From the cover: “Decades after economic and environmental collapse destroys much of civilization in the United States, the Coast Road region isn’t just surviving but thriving by some accounts, building something new on the ruins of what came before. A culture of population control has developed in which people, organized into households, must earn the children they bear by proving they can take care of them, with symbolic banners awarded to demonstrate this privilege. In the meantime, birth control is mandatory.”

Our main character, Enid, is from the community called Haven, and works as an investigator–she mediates disputes and investigates offenses against those living along the Coast Road. In her mid-twenties, she’s considered young for the job, and her first big case is to investigate the suspicious death of a young man treated as an outcast.

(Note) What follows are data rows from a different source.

Lemma demo_reach_idle : rtc control_step demo_ran demo_idle.
Proof.
  apply (rtc_l _ _ demo_dropped).
  { eapply control_step_to;
      [apply (step_drop _ [tReleasing demo_ref; tReleasing demo_ref] demo_ref []); by vm_compute|by vm_compute]. }
  eapply rtc_l.
  { apply (step_release _ [] demo_ref [tReleasing demo_ref; tReleasing demo_ref] false
      (ReleaseLocked demo_ref (domain demo_dropped)).2); by vm_compute. }
  apply (rtc_l _ _ demo_one_left).
  { eapply control_step_to;
      [apply (step_release _ [] demo_ref [tReleasing demo_ref]); by vm_compute|by vm_compute]. }
  apply (rtc_l _ _ demo_recycling).
  { eapply control_step_to; [apply (step_release _ [] demo_ref []); by vm_compute|by vm_compute]. }
  eapply rtc_l; [apply (step_recycle _ [] 0%nat []); by vm_compute|].
  apply rtc_once. eapply control_step_to; [apply (step_free _ [] 0%nat []); by vm_compute|by vm_compute].
Qed.

Lemma poll_reports_the_outcome_witness :
  Poll (Some demo_ref) (domain demo_started) = {| poll_status := kPending; poll_completion := None |}
  /\ Poll (Some demo_ref) (domain demo_ran)
     = {| poll_status := kPollCompleted; poll_completion := Some demo_result |}.
Proof.
  assert (tOperation demo_ref ∈ tokens demo_started) as H1 by (by left).
  assert (tOperation demo_ref ∈ tokens demo_completed) as H2 by (right; right; by left).
  assert (tOperation demo_ref ∈ tokens demo_ran) as H3 by (right; right; by left).
  assert (rtc control_step (initial_world demo_domain) demo_completed) as Hr
    by (etrans; [exact demo_reach_started|exact demo_reach_completed]).
  destruct (poll_reports_the_outcome 2 true 64 demo_domain ltac:(by_compute) eq_refl demo_started demo_started
    demo_ref demo_reach_started H1 (rtc_refl _ _) H1) as (_ & _ & Hp).
  destruct (poll_reports_the_outcome 2 true 64 demo_domain ltac:(by_compute) eq_refl demo_completed demo_ran
    demo_ref Hr H2 demo_reach_ran H3) as (_ & Hc & _).
  split; [apply Hp; by intros ?%elem_of_nil|apply (Hc demo_result); by left].
Defined.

Strangely enough, in the post-apocalypse life murder is rare. Strict controls of being able to prove your worth as a contributing member of the community means people are focused on surviving and earning the right to have offspring. While for the most part this concept works, too many chafe at the restriction, hence the need for investigators. (more…)

Once upon a time Misery was a holy warrior who came between humanity and evil. But eight years ago she left the Sentinels and since then has been using her earth magic to do odd jobs to pay the bills and stay one step ahead of her old boss. She currently finds herself in Denver and is finally starting to feel like life could be normal again, even if her roommate is eccentric. Finally, Misery thinks she might get ahead with a lucrative job for the Chimera Lord of Denver–and it may take every friend, resource, and bit of luck she has left to pull it off.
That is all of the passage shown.